As global attention focuses on New York with the 50th anniversary of Stonewall and the WorldPride celebrations scheduled to coincide, the creator of the Rainbow Flag is finally getting his say with the posthumous release of Gilbert Baker’s “Rainbow Warrior: My Life in Color.” The publication early this month by Chicago Review Press, with a foreword by “Milk” screenwriter Dustin Lance Black, was a labor of love by Charley Beal, manager of the Gilbert Baker Estate, and his colleague there Jay Blotcher.
Several events, both literary and activist, have taken place in recent weeks to honor the memory of Baker, who died at age 65, in March 2017, as well as the book’s launch.
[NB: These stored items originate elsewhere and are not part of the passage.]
(** Where no overflow can occur, [ParseUint] reads the positional value. *)
Lemma parseUintLoop_value s : forall n,
  allChars isHexDigit s = true -> 0 <= n ->
  (n + 1) * 16 ^ Z.of_nat (String.length s) <= 2 ^ 64 ->
  Go.parseUintLoop 16 s n = (hexValueFrom n s, None)
  /\ n * 16 ^ Z.of_nat (String.length s) <= hexValueFrom n s
     < (n + 1) * 16 ^ Z.of_nat (String.length s).
Proof.
  induction s as [|c r IH]; intros n A Hn B.
  - simpl. split; [reflexivity | lia].
  - cbn [allChars] in A. apply andb_true_iff in A as [Ac Ar].
    destruct (hex_digit_value c Ac) as [D R].
    cbn [Go.parseUintLoop hexValueFrom String.length] in B |- *. rewrite D.
    rewrite Nat2Z.inj_succ, Z.pow_succ_r in B |- * by lia.
    assert (P : 0 < 16 ^ Z.of_nat (String.length r))
      by (apply Z.pow_pos_nonneg; lia).
    destruct (Z.geb_spec (Go.reverseHexTable c) 16); [lia|].
    change (Go.maxUint64 / 16 + 1) with (2 ^ 60).
    destruct (Z.geb_spec n (2 ^ 60)); [nia|].
    rewrite (Z.mod_small (n * 16)) by lia.
    rewrite (Z.mod_small (n * 16 + _)) by lia.
    change Go.maxUint64 with (2 ^ 64 - 1).
    destruct (Z.ltb_spec (n * 16 + Go.reverseHexTable c) (n * 16)); [lia|].
    destruct (Z.gtb_spec (n * 16 + Go.reverseHexTable c) (2 ^ 64 - 1)); [lia|].
    cbn [orb].
    destruct (IH (n * 16 + Go.reverseHexTable c) Ar) as [I1 I2]; [lia|nia|].
    split; [exact I1 | nia].
Qed.

(** [ParseInt] accepts one to fifteen hexadecimal digits and reads their
    positional value. *)
Lemma ParseInt_hex_digits port :
  allChars isHexDigit port = true ->
  (1 <= String.length port <= 15)%nat ->
  Go.ParseInt port 16 = OK (hexValue port)
  /\ 0 <= hexValue port < 16 ^ Z.of_nat (String.length port).
Proof.
  intros A L. destruct port as [|c0 tl]; [simpl in L; lia|].
  assert (P : 16 ^ Z.of_nat (String.length (String c0 tl)) <= 16 ^ 15)
    by (apply Z.pow_le_mono_r; lia).
  destruct (parseUintLoop_value (String c0 tl) 0 A) as [V B]; [lia|lia|].
  fold (hexValue (String c0 tl)) in V, B.
  split; [|lia].
  unfold Go.ParseInt.
  pose proof A as A'. cbn [allChars] in A'.
  apply andb_true_iff in A' as [A0 _].
  destruct (isHexDigit_no_sign c0 A0) as [S1 S2]. rewrite S1, S2.
  unfold Go.ParseUint. rewrite V.
  change (Z.shiftl 1 63) with (2 ^ 63). cbn [negb andb].
  destruct (Z.geb_spec (hexValue (String c0 tl)) (2 ^ 63)); [lia|].
  reflexivity.
Qed.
On May 31, for the second year in a row, Steven Love Menendez led a group of activists, joined by Jamie Adams, the out lesbian park ranger that oversees the Stonewall National Monument, in decorating the wrought iron fence around Christopher Park, the site of the Monument, with a blizzard of Rainbow Flags.
The following day, Beal was on hand to oversee the hoist of a new, larger Rainbow Flag — one made by the flag manufacturing company Baker started — on the pole at Christopher Park.
On June 4, the Strand Bookstore on Broadway in the Village played host to a launch party for “Rainbow Warrior,” which featured a panel including playwright and actor Charles Busch and activists Ann Northrop, Ken Kidd, Jay Walker, and Melissa Sklarz.
This evening at 7 p.m., the Stonewall Inn is the site of a second panel about the book, this one including Stonewall owner Stacy Lentz, Congregation Beit Simchat Torah Senior Rabbi Sharon Kleinbaum, filmmaker and activist Brendan Fay, with fellow activists Lidell Jackson and Cathy Marino-Thomas.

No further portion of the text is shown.